### TASK INSTRUCTIONS
Nothing but the lines holding the string "test" should appear in the answer. Copy them from the entries.

[Data extracted from a collection]
————

(* ===== verification/ExpTraffic.v ===== *)
(** * The channel experiment: packets through buffer and channel

    A turn of the tun reader leaves the channels alone and overwrites its
    buffer; a turn of a writer writes the bytes that the buffer of its packet
    holds at that time. *)
From stdpp Require Import base gmap sets list strings.
From Stdlib Require Import ZArith Lia.
From S2P Require Import Prelude GoNet Network Ring World Wire Client Chan ExpWorld.
From S2P Require Import ExpClient ExpSpec ExpConnect ExpInv ExpSched.
#[local] Open Scope Z_scope.

Section traffic.
Context {E : Env} {EL : EnvLaws E} {KL : KcpLaws E}.
Implicit Types (w : xworld).

(** ** What choosing a connection leaves alone *)

(** The channels and the interfaces of the tunnels. *)
Definition plumbing w (tid : Z) : gmap loc (chan packetType) * option (option handle) :=
  (w.(x_chans), xs_iface <$> w.(g_server_list) !! tid).
Definition plumbed (tid : Z) w w' : Prop := plumbing w' tid = plumbing w tid.

#[export] Instance plumbed_preorder tid : PreOrder (plumbed tid).
Proof. unfold plumbed. split; [done|]. intros x y z H1 H2. congruence. Qed.

Lemma plumbed_same {A} tid (m : X A) : (∀ w, preserves (same w) m) → respects (plumbed tid) m.
Proof.
  apply respects_preserves; [apply same_refl|].
  intros w w' (E1 & _ & E3 & _). unfold plumbed, plumbing. by rewrite E1, E3.
Qed.
Lemma plumbed_upd_server tid t f :
  (∀ s, (f s).(xs_iface) = s.(xs_iface)) → respects (plumbed tid) (upd_server t f).
Proof.
  intros Hf w. apply xwlp_upd_server. intros s Hs. unfold plumbed, plumbing. simpl. f_equal.
  destruct (decide (t = tid)) as [->|]; [|by rewrite lookup_insert_ne].
  rewrite lookup_insert_eq, Hs. simpl. by rewrite Hf.
Qed.
#[local] Hint Extern 2 (respects (plumbed _) (upd_server _ _)) =>
  apply plumbed_upd_server; by intros [] : respects.
#[local] Hint Extern 3 (respects (plumbed _) _) =>
  apply plumbed_same; intros ?; solve [eauto with preserves] : respects.

Lemma plumbed_disconnect_where tid t reset test :
  respects (plumbed tid) (client_disconnect_where t reset test).
Proof. unfold client_disconnect_where. respect. Qed.
#[local] Hint Resolve plumbed_disconnect_where : respects.
Lemma plumbed_by_convid tid t k : respects (plumbed tid) (client_disconnect_session_by_convid t k).
Proof. unfold client_disconnect_session_by_convid. respect. Qed.
Lemma plumbed_round_robin tid t keys d : respects (plumbed tid) (client_round_robin t keys d).
Proof. revert d. induction keys as [|k keys IH]; intros d; simpl; respect. Qed.
#[local] Hint Resolve plumbed_by_convid plumbed_round_robin : respects.
Lemma plumbed_choose tid t : respects (plumbed tid) (client_choose_kcp_conn t).
Proof. unfold client_choose_kcp_conn. respect. Qed.
#[local] Hint Resolve plumbed_choose : respects.
Lemma plumbed_pick tid fuel t : respects (plumbed tid) (client_pick fuel t).
Proof. induction fuel as [|fuel IH]; simpl; respect. Qed.

(** ** What is written on the sessions *)

Definition sending (e : xevent) : option (handle * list Z) :=
  match e with Ev (EvKcpWrite kcp data) => Some (kcp, data) | _ => None end.
(** Everything written so far, each with its session, in order. *)
Definition xsent w : list (handle * list Z) := omap sending w.(x_trace).
Definition sents (ss : list (handle * list Z)) w : Prop := xsent w = ss.

Lemma xsent_trace w w' es : w'.(x_trace) = w.(x_trace) ++ es → xsent w' = xsent w ++ omap sending es.
Proof. intros H. unfold xsent. by rewrite H, omap_app. Qed.
Lemma xsent_traced kcp data w : (kcp, data) ∈ xsent w → Ev (EvKcpWrite kcp data) ∈ w.(x_trace).
Proof.
  intros (e & He & Hs)%list_elem_of_omap. by destruct e as [[]|]; simplify_eq/=.
Qed.

Lemma sents_record ss e : sending e = None → preserves (sents ss) (record e).
Proof.
  intros He. apply preserves_modify. intros w <-. unfold sents.
  rewrite (xsent_trace w _ [e]) by done. simpl. rewrite He. by rewrite app_nil_r.
Qed.
Lemma sents_tick ss : preserves (sents ss) tick.
Proof. by intros w <-. Qed.
Lemma sents_modify ss f : (∀ w, x_trace (f w) = w.(x_trace)) → preserves (sents ss) (modify f).
Proof. intros Hf w <-. unfold sents, xsent. simpl. by rewrite Hf. Qed.
#[local] Hint Resolve sents_tick : preserves.
#[local] Hint Extern 1 (preserves (sents _) (record _)) => by apply sents_record : preserves.
#[local] Hint Extern 1 (preserves (sents _) (emit _)) => by apply sents_record : preserves.
#[local] Hint Extern 2 (preserves (sents _) (modify _)) => by apply sents_modify : preserves.
Lemma sents_range_keys {A} ss (m : gmap Z A) : preserves (sents ss) (range_keys m).
Proof. unfold range_keys. preserve. Qed.
Lemma sents_get_server ss t : preserves (sents ss) (get_server t).
Proof. unfold get_server. preserve. Qed.
Lemma sents_get_skcp ss l : preserves (sents ss) (get_skcp l).
Proof. unfold get_skcp. preserve. Qed.
#[local] Hint Resolve sents_range_keys sents_get_server sents_get_skcp : preserves.
Lemma sents_upd_server ss t f : preserves (sents ss) (upd_server t f).
Proof. unfold upd_server. preserve. Qed.
Lemma sents_close ss l : preserves (sents ss) (client_close l).
Proof. unfold client_close. preserve. Qed.
#[local] Hint Resolve sents_upd_server sents_close : preserves.
Lemma sents_disconnect_where ss t reset test :
  preserves (sents ss) (client_disconnect_where t reset test).
Proof. unfold client_disconnect_where. preserve. Qed.
Lemma sents_round_robin ss t keys d : preserves (sents ss) (client_round_robin t keys d).
Proof. revert d. induction keys as [|k keys IH]; intros d; simpl; preserve. Qed.
#[local] Hint Resolve sents_disconnect_where sents_round_robin : preserves.
Lemma sents_choose ss t : preserves (sents ss) (client_choose_kcp_conn t).
Proof. unfold client_choose_kcp_conn. preserve. Qed.
#[local] Hint Resolve sents_choose : preserves.
Lemma sents_pick ss fuel t : preserves (sents ss) (client_pick fuel t).
Proof.
  induction fuel as [|fuel IH]; simpl; unfold client_disconnect_session_by_convid, sleep_ms; preserve.
Qed.
#[local] Hint Resolve sents_pick : preserves.
Lemma sents_select ss fuel t pkt : preserves (sents ss) (client_tun_select fuel t pkt).
Proof. unfold client_tun_select, fill. preserve. Qed.
Lemma sents_send ss l pkt : preserves (sents ss) (client_tun_send l pkt).
Proof. unfold client_tun_send, send. preserve. Qed.

(** ** A turn of the writer *)

(** The id of the tunnel that the writer of a listed connection finds in the
    record of the tunnel. *)
Lemma wp_writer_turn tid l ch s c kcp q pkt q' buf w :
  client_ok w → w.(g_server_list) !! tid = Some s → s.(xs_base_convid) = tid →
  w.(x_skcps) !! l = Some c → c.(sk_kcp) = Some kcp →
  w.(x_chans) !! ch = Some q → ch_recv q = Some (pkt, q') → w.(x_bufs) !! pkt.(p_buff) = Some buf →
  wp (client_kcp_writer_turn tid l ch)
    (λ _ w', xsent w' = xsent w ++ [(kcp, take (Z.to_nat pkt.(p_len)) buf)]) w.
Proof.
  intros Hok Hs Hb Hc Hkcp Hq Hr Hbuf. unfold client_kcp_writer_turn. xwp_step.
  eapply wp_receive; [done|done|].
  match goal with |- wp _ _ ?x => set (w1 := x) end.
  assert (client_ok w1) as Hok1.
  { destruct (wp_receive ch q pkt q' (λ p w', p = pkt ∧ w' = w1) w Hq Hr (conj eq_refl eq_refl))
      as (p & w' & Hrun & -> & ->). by apply (kept_receive ch w pkt w1 Hrun). }
  assert (0 <= pkt.(p_len) <= Z.of_nat (length buf)) as Hlen.
  { destruct (ok_queues _ Hok _ _ Hq) as (_ & _ & Hall). apply ch_recv_Some in Hr as [Hi _].
    rewrite Hi in Hall. apply Forall_cons in Hall as [(buf' & Hb' & Hl') _].
    by assert (buf' = buf) as -> by congruence. }
  xwp_step. eapply wp_get_skcp; [done|]. rewrite Hkcp. xwp_steps.
  eapply wp_slice; [done|done|]. xwp_steps.
  match goal with |- wp _ _ ?x => set (w2 := x) end.
  assert (xsent w2 = xsent w ++ [(kcp, take (Z.to_nat (p_len pkt)) buf)]) as Ht.
  { unfold w2, w1, xsent. simpl. rewrite !omap_app. simpl. by rewrite app_nil_r. }
  assert (client_ok w2) as Hok2 by by apply (same_ok w1); [unfold same|].
  destruct (env_kcp_Write _ _ _).
  - xwp_step. eapply xwp_get_server; [exact Hs|]. rewrite Hb. xwp_step.
    eapply wp_mono; [apply (wp_preserves (sents (xsent w2)))|].
    + eapply xwp_disconnect_where; [exact Hok2|exact Hs].
    + apply sents_disconnect_where.
    + done.
    + intros [] w3 [_ Ht3]. apply wp_ret. unfold sents in Ht3. congruence.
  - by xwp_steps.
Qed.

(** ** A turn of the tun reader up to the send *)

(** A listed connection whose session was not dead when it was looked at. *)
Definition live_conn (tid : Z) (l : loc) w : Prop :=
  ∃ s k c kcp t, w.(g_server_list) !! tid = Some s ∧ xs_conns s !! k = Some l ∧
    w.(x_skcps) !! l = Some c ∧ c.(sk_kcp) = Some kcp ∧ env_kcp_GetState t kcp ≠ kcp_dead.

(** The packet goes to a live connection, or nowhere when there is none. *)
Definition routed (tid : Z) (pkt : packetType) (r : tun_turn) w : Prop :=
  match r with
  | TunReturn => False
  | TunContinue p => p = pkt ∧ xlinks w tid = ∅
  | TunSend l p => p = pkt ∧ live_conn tid l w
  end.

(** The packet read is in the buffer, queues and records are as before. *)
Record packet_read (tid : Z) (pkt : packetType) (buf data : list Z) w (r : tun_turn) w' : Prop := {
  rd_kept : kept w w';
  rd_skcps : w'.(x_skcps) = w.(x_skcps);
  rd_chans : w'.(x_chans) = w.(x_chans);
  rd_server : xs_iface <$> w'.(g_server_list) !! tid = xs_iface <$> w.(g_server_list) !! tid;
  rd_buf : w'.(x_bufs) !! pkt.(p_buff) = Some (data ++ drop (length data) buf);
  rd_sent : xsent w' = xsent w;
  rd_turn : routed tid (pkt <| p_len := Z.of_nat (length data) |>) r w'
}.

Lemma wp_select fuel tid s tun pkt buf data w :
  client_ok w → w.(g_server_list) !! tid = Some s → s.(xs_iface) = Some tun →
  (size (xs_conns s) < fuel)%nat → w.(x_bufs) !! pkt.(p_buff) = Some buf →
  env_tun_Read w.(x_tick) tun = inl data →
  wp (client_tun_select fuel tid pkt) (packet_read tid pkt buf data w) w.
Proof.
  intros Hok Hs Hi Hf Hbuf Hrd.
  assert (wp (client_tun_select fuel tid pkt) (λ r w', w'.(x_skcps) = w.(x_skcps) ∧
    w'.(x_chans) = w.(x_chans) ∧
    xs_iface <$> w'.(g_server_list) !! tid = xs_iface <$> w.(g_server_list) !! tid ∧
    w'.(x_bufs) !! pkt.(p_buff) = Some (data ++ drop (length data) buf) ∧
    routed tid (pkt <| p_len := Z.of_nat (length data) |>) r w') w) as Hwp.
  2: { eapply wp_mono; [apply (wp_preserves (sents (xsent w)));
         [apply (wp_wlp _ _ _ _ Hwp (kept_select fuel tid pkt w))|apply sents_select|done]|].
       intros r w' (((? & ? & ? & ? & ?) & ?) & ?). by split. }
  unfold client_tun_select. xwp_step. eapply xwp_get_server; [done|]. rewrite Hi. xwp_steps.
  rewrite Hrd. xwp_step. eapply wp_fill; [done|].
  match goal with |- wp _ _ ?x => set (w1 := x) end.
  assert (client_ok w1) as Hok1.
  { eapply (set_buf_kept _ buf data); [exact Hbuf|]. by apply (same_ok w); [unfold same|]. }
  xwp_step. eapply wp_mono.
  { apply wp_wlp; [by apply (wp_pick fuel tid s w1)|apply (plumbed_pick tid)]. }
  intros r w2 ((Hh & Hb & s2 & Hs2 & _ & _ & Hr) & Hp). injection Hp as Hch Hif.
  assert (x_bufs w2 !! p_buff pkt = Some (data ++ drop (length data) buf)) as Hb2.
  { rewrite Hb. simpl. by rewrite lookup_insert_eq. }
  destruct r as [l|]; xwp_steps; split_and!; try done.
  - destruct Hr as (k & c & kcp & t & Hk & Hc & Hkcp & Ht). split; [done|].
    exists s2, k, c, kcp, t. by rewrite Hh.
  - split; [done|]. unfold xlinks. rewrite Hs2, Hr. apply omap_empty.
Qed.

(** The id a tunnel with connections or a device has. *)
Lemma iface_base tid s w :
  client_ok w → w.(g_server_list) !! tid = Some s → is_Some s.(xs_iface) → s.(xs_base_convid) = tid.
Proof. intros Hok Hs Hi. apply (ok_base _ _ _ _ (ok_tunnels _ Hok _ _ Hs)). by right. Qed.
(** The queued packet is the next the writer of the connection writes. *)
Lemma wp_send_write tid l pkt buf w :
  client_ok w → live_conn tid l w → w.(x_bufs) !! pkt.(p_buff) = Some buf →
  0 <= pkt.(p_len) <= Z.of_nat (length buf) → map_Forall (λ _ q, q.(ch_items) = []) w.(x_chans) →
  ∃ c kcp ch w1 b w2, w.(x_skcps) !! l = Some c ∧ c.(sk_kcp) = Some kcp ∧
    c.(sk_writer_channel) = Some ch ∧ client_tun_send l pkt w = (Ret tt, w1) ∧
    client_kcp_writer_turn tid l ch w1 = (Ret b, w2) ∧
    xsent w2 = xsent w ++ [(kcp, take (Z.to_nat pkt.(p_len)) buf)].
Proof.
  intros Hok (s & k & c & kcp & t & Hs & Hk & Hc & Hkcp & _) Hbuf Hlen Hempty.
  destruct (xlisted_conn w tid s k l Hok Hs Hk) as (c' & kcp' & ch & Hc' & _ & _ & _ & Hch & [q Hq]).
  assert (c' = c) as -> by congruence.
  destruct (ok_queues _ Hok _ _ Hq) as (Hcap & _). pose proof (Hempty _ _ Hq) as Hnil.
  set (q1 := mkChan 100 [pkt]).
  assert (ch_send pkt q = Some q1) as Hsend.
  { rewrite ch_send_room by (rewrite Hnil, Hcap; simpl; lia). by rewrite Hnil, Hcap. }
  set (w1 := w <| x_chans ::= insert ch q1 |>).
  assert (client_tun_send l pkt w = (Ret tt, w1)) as Hrun.
  { destruct (xwp_send (Some ch) ch q q1 pkt (λ _ w', w' = w1) w eq_refl Hq Hsend eq_refl)
      as ([] & w1' & Hrun & ->).
    unfold client_tun_send, get_skcp, mbind, M_bind, getS. rewrite Hc. simpl. by rewrite Hch. }
  assert (client_ok w1) as Hok1.
  { apply (wlp_send_turn l pkt w) with tt; [by exists buf|exact Hrun|exact Hok]. }
  assert (s.(xs_base_convid) = tid) as Hbase.
  { apply (ok_base _ _ _ _ (ok_tunnels _ Hok _ _ Hs)). left. unfold xs_conns in Hk.
    destruct (xs_kcps s); [by eexists|done]. }
  destruct (wp_writer_turn tid l ch s c kcp q1 pkt (mkChan 100 []) buf w1) as (b & w2 & Hrun2 & Ht);
    try done.
  { simpl. by rewrite lookup_insert_eq. }
  by exists c, kcp, ch, w1, b, w2.
Qed.
End traffic.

————

### TASK ANSWER
Lemma plumbed_disconnect_where tid t reset test :
  respects (plumbed tid) (client_disconnect_where t reset test).
Lemma sents_disconnect_where ss t reset test :
  preserves (sents ss) (client_disconnect_where t reset test).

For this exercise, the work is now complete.